==== Data listing ====
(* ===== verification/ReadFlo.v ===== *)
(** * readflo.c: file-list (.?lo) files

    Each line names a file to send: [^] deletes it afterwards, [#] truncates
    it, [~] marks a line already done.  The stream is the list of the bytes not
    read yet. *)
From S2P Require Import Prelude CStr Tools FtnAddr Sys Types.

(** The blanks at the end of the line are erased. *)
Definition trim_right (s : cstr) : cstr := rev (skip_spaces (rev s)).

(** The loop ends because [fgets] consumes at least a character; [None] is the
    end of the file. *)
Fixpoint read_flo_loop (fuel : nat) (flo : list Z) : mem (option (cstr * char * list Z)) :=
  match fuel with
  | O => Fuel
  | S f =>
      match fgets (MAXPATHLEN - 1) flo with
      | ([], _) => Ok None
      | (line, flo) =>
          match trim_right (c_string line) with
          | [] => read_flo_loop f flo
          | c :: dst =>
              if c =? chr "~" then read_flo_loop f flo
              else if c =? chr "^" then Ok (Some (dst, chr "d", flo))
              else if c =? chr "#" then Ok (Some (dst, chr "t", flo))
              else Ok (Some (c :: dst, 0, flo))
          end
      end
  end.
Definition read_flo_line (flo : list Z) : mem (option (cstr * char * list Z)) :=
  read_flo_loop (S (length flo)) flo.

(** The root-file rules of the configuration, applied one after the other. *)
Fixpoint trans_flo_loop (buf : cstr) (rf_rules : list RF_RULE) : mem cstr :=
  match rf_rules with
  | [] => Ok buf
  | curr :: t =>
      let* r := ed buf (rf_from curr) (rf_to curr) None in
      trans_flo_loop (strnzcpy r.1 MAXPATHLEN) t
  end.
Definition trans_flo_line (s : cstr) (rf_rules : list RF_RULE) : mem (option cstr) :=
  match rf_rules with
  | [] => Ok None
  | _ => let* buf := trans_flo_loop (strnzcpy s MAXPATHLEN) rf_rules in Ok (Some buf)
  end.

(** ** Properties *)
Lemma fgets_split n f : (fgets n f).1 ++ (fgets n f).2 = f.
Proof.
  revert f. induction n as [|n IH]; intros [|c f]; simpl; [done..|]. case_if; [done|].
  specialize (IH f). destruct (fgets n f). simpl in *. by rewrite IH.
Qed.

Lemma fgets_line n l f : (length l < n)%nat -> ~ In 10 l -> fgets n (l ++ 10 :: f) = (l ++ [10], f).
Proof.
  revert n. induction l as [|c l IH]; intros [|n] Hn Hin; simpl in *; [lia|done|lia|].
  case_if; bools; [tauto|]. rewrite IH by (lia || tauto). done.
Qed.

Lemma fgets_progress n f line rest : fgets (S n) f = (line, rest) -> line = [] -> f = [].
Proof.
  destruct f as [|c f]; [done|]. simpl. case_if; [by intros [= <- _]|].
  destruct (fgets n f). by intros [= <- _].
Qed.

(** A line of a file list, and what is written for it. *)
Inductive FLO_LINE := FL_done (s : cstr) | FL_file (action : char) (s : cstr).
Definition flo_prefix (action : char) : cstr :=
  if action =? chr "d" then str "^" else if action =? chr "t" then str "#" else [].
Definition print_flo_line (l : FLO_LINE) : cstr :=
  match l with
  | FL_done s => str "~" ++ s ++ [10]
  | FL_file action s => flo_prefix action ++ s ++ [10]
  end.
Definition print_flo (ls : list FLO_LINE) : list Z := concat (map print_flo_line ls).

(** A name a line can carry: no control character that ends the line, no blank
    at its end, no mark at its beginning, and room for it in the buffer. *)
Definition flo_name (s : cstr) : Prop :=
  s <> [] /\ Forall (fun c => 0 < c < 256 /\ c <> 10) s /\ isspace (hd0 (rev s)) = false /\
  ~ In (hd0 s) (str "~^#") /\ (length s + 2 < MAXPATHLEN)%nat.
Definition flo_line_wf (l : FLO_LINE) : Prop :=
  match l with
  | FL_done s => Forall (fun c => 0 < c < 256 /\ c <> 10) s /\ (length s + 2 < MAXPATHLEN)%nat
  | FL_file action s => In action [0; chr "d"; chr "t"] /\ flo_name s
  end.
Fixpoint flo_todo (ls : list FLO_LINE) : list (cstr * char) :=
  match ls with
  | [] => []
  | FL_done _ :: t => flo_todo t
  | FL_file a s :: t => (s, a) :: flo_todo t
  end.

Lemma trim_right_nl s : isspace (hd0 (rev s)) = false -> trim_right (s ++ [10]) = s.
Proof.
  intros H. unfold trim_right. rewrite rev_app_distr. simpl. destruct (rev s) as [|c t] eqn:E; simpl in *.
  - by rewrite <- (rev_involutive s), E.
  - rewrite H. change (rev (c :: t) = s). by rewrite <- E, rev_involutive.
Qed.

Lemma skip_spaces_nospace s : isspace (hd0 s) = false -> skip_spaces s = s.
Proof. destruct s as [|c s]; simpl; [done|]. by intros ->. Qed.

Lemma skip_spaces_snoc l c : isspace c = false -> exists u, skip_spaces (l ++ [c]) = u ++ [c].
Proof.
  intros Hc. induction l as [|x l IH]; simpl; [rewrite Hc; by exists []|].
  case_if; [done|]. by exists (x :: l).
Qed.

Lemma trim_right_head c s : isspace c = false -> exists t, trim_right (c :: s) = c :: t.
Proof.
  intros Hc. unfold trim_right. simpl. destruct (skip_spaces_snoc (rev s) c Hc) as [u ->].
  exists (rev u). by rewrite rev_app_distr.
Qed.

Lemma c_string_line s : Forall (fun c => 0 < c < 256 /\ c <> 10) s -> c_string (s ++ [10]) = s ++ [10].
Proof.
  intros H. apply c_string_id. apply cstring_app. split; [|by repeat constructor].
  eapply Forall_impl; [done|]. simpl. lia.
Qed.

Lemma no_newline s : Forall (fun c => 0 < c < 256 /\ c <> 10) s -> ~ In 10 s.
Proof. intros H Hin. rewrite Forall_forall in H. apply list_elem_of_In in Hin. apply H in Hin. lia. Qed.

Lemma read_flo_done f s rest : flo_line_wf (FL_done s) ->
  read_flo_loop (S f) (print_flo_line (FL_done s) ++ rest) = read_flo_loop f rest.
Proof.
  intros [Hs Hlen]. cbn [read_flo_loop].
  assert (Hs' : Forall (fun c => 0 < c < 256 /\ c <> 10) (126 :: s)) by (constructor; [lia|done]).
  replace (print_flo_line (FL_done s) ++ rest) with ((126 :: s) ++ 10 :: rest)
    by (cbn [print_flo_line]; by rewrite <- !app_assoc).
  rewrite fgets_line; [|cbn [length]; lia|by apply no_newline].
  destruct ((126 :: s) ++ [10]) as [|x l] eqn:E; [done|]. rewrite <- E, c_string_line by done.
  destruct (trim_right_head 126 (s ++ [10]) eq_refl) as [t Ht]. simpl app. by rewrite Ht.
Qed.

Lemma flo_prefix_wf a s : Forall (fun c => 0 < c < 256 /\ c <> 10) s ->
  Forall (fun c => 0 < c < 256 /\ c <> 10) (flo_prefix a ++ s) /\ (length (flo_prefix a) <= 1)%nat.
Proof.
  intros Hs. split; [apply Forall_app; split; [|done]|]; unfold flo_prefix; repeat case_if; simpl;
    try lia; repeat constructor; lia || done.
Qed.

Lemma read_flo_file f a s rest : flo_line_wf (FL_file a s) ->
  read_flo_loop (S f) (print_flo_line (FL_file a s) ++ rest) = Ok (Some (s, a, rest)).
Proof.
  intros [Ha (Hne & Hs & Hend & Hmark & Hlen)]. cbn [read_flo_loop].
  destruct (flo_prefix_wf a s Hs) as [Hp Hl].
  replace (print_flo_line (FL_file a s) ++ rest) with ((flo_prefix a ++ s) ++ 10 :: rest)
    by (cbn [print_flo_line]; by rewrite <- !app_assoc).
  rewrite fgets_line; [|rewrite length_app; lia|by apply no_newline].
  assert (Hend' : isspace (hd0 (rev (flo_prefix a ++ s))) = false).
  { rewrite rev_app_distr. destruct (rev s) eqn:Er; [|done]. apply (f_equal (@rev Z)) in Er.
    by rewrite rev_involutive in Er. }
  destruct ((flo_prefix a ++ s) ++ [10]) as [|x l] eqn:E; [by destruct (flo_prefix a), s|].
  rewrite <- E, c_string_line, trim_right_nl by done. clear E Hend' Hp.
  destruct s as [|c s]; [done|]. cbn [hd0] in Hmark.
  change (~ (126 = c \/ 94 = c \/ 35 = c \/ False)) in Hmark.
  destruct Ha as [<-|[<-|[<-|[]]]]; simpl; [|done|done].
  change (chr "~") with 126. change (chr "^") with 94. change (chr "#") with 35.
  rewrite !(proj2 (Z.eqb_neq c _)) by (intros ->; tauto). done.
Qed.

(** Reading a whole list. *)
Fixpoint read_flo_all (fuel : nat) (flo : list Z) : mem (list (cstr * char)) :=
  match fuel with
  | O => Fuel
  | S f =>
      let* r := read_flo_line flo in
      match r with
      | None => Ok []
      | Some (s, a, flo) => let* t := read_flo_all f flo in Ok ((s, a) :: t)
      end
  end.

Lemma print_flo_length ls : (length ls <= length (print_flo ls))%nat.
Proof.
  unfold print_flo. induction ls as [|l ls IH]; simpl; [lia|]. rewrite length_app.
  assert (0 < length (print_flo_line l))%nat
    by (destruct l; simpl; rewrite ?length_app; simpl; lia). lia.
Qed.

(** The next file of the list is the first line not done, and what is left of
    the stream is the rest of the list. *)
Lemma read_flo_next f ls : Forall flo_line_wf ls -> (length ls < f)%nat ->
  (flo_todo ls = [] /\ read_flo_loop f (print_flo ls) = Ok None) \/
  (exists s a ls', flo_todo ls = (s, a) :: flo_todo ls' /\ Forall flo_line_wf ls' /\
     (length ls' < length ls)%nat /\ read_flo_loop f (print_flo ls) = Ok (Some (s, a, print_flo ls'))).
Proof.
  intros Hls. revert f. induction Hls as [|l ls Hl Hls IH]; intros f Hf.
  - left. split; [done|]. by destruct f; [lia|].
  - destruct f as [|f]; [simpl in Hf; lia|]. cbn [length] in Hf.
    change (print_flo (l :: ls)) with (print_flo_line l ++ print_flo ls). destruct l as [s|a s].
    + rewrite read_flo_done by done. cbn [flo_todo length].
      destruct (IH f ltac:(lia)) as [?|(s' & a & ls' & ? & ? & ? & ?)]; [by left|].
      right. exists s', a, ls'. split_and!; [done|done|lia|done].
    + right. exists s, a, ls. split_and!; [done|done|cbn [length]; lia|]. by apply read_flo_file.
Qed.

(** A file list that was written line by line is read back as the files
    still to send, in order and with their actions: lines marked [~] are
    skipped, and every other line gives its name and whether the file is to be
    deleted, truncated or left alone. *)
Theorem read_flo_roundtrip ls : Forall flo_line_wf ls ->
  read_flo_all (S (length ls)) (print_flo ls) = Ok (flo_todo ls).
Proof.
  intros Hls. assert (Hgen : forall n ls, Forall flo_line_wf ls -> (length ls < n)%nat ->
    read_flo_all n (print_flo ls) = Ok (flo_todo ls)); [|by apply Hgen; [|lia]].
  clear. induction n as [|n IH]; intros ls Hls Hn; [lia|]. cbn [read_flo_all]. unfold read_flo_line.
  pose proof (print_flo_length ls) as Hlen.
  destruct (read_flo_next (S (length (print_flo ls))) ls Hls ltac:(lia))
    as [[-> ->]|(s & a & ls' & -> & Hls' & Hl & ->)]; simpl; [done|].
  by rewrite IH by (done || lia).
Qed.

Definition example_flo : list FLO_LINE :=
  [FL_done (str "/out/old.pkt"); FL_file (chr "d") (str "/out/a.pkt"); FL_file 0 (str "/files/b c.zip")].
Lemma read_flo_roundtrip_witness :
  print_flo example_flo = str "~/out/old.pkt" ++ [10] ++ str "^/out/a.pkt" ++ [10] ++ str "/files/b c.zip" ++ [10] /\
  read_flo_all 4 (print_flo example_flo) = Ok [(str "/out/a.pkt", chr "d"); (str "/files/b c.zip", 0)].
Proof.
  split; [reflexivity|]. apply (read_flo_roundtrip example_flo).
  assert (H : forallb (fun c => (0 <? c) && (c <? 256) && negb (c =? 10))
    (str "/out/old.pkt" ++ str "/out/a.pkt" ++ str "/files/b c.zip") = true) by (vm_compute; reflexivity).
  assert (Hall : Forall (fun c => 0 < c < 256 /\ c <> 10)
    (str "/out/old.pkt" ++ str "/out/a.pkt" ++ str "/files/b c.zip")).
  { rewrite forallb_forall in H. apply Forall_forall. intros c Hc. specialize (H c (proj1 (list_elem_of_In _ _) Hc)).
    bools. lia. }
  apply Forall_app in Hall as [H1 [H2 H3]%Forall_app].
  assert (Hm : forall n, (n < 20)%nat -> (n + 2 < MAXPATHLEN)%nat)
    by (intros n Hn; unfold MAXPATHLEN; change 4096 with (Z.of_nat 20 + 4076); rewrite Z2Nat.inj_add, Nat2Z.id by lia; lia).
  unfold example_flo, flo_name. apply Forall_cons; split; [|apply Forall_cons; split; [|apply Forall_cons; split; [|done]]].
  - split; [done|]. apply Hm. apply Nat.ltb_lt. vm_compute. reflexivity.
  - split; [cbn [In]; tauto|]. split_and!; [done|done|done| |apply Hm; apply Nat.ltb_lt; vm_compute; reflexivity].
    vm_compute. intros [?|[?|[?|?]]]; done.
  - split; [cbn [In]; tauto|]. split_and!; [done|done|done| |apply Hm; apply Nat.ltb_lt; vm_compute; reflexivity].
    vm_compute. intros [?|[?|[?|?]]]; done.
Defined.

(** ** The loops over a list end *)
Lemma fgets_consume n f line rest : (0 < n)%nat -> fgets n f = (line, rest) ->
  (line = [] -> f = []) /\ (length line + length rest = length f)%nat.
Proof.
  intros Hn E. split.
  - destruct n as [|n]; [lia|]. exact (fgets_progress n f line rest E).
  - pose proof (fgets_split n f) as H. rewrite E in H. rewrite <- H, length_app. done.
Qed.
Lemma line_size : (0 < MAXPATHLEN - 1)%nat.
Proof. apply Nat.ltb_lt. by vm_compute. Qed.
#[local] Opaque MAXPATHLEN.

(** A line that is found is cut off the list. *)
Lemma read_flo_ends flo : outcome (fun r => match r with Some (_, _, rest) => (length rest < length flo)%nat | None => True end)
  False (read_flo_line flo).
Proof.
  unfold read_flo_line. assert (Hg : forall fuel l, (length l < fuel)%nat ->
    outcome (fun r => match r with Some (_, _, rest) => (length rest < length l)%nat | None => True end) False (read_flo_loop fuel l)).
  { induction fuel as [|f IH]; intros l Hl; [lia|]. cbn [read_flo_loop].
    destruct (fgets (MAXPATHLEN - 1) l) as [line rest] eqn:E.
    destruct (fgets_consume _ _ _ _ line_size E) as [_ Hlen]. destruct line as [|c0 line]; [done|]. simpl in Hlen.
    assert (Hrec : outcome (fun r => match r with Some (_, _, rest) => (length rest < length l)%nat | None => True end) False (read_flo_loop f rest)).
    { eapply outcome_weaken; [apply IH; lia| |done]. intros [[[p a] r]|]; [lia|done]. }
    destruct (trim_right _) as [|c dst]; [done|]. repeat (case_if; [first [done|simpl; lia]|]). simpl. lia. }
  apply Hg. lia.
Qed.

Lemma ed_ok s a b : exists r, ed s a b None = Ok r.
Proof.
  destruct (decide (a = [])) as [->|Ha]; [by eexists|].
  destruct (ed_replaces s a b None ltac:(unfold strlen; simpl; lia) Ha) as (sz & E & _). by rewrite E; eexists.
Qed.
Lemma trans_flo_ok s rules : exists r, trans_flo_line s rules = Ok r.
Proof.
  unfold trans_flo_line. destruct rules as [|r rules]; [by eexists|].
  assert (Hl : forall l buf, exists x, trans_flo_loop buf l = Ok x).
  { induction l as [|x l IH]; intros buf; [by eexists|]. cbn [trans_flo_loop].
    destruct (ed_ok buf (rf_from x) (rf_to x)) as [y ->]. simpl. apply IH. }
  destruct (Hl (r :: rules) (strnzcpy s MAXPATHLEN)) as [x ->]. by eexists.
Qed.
====
Problem to work on
Copy exactly the lines from the top of the entries through the line with "(** The root-file" in it, please, keeping both ends and adding nothing.

Final answer
(* ===== verification/ReadFlo.v ===== *)
(** * readflo.c: file-list (.?lo) files

    Each line names a file to send: [^] deletes it afterwards, [#] truncates
    it, [~] marks a line already done.  The stream is the list of the bytes not
    read yet. *)
From S2P Require Import Prelude CStr Tools FtnAddr Sys Types.

(** The blanks at the end of the line are erased. *)
Definition trim_right (s : cstr) : cstr := rev (skip_spaces (rev s)).

(** The loop ends because [fgets] consumes at least a character; [None] is the
    end of the file. *)
Fixpoint read_flo_loop (fuel : nat) (flo : list Z) : mem (option (cstr * char * list Z)) :=
  match fuel with
  | O => Fuel
  | S f =>
      match fgets (MAXPATHLEN - 1) flo with
      | ([], _) => Ok None
      | (line, flo) =>
          match trim_right (c_string line) with
          | [] => read_flo_loop f flo
          | c :: dst =>
              if c =? chr "~" then read_flo_loop f flo
              else if c =? chr "^" then Ok (Some (dst, chr "d", flo))
              else if c =? chr "#" then Ok (Some (dst, chr "t", flo))
              else Ok (Some (c :: dst, 0, flo))
          end
      end
  end.
Definition read_flo_line (flo : list Z) : mem (option (cstr * char * list Z)) :=
  read_flo_loop (S (length flo)) flo.

(** The root-file rules of the configuration, applied one after the other. *)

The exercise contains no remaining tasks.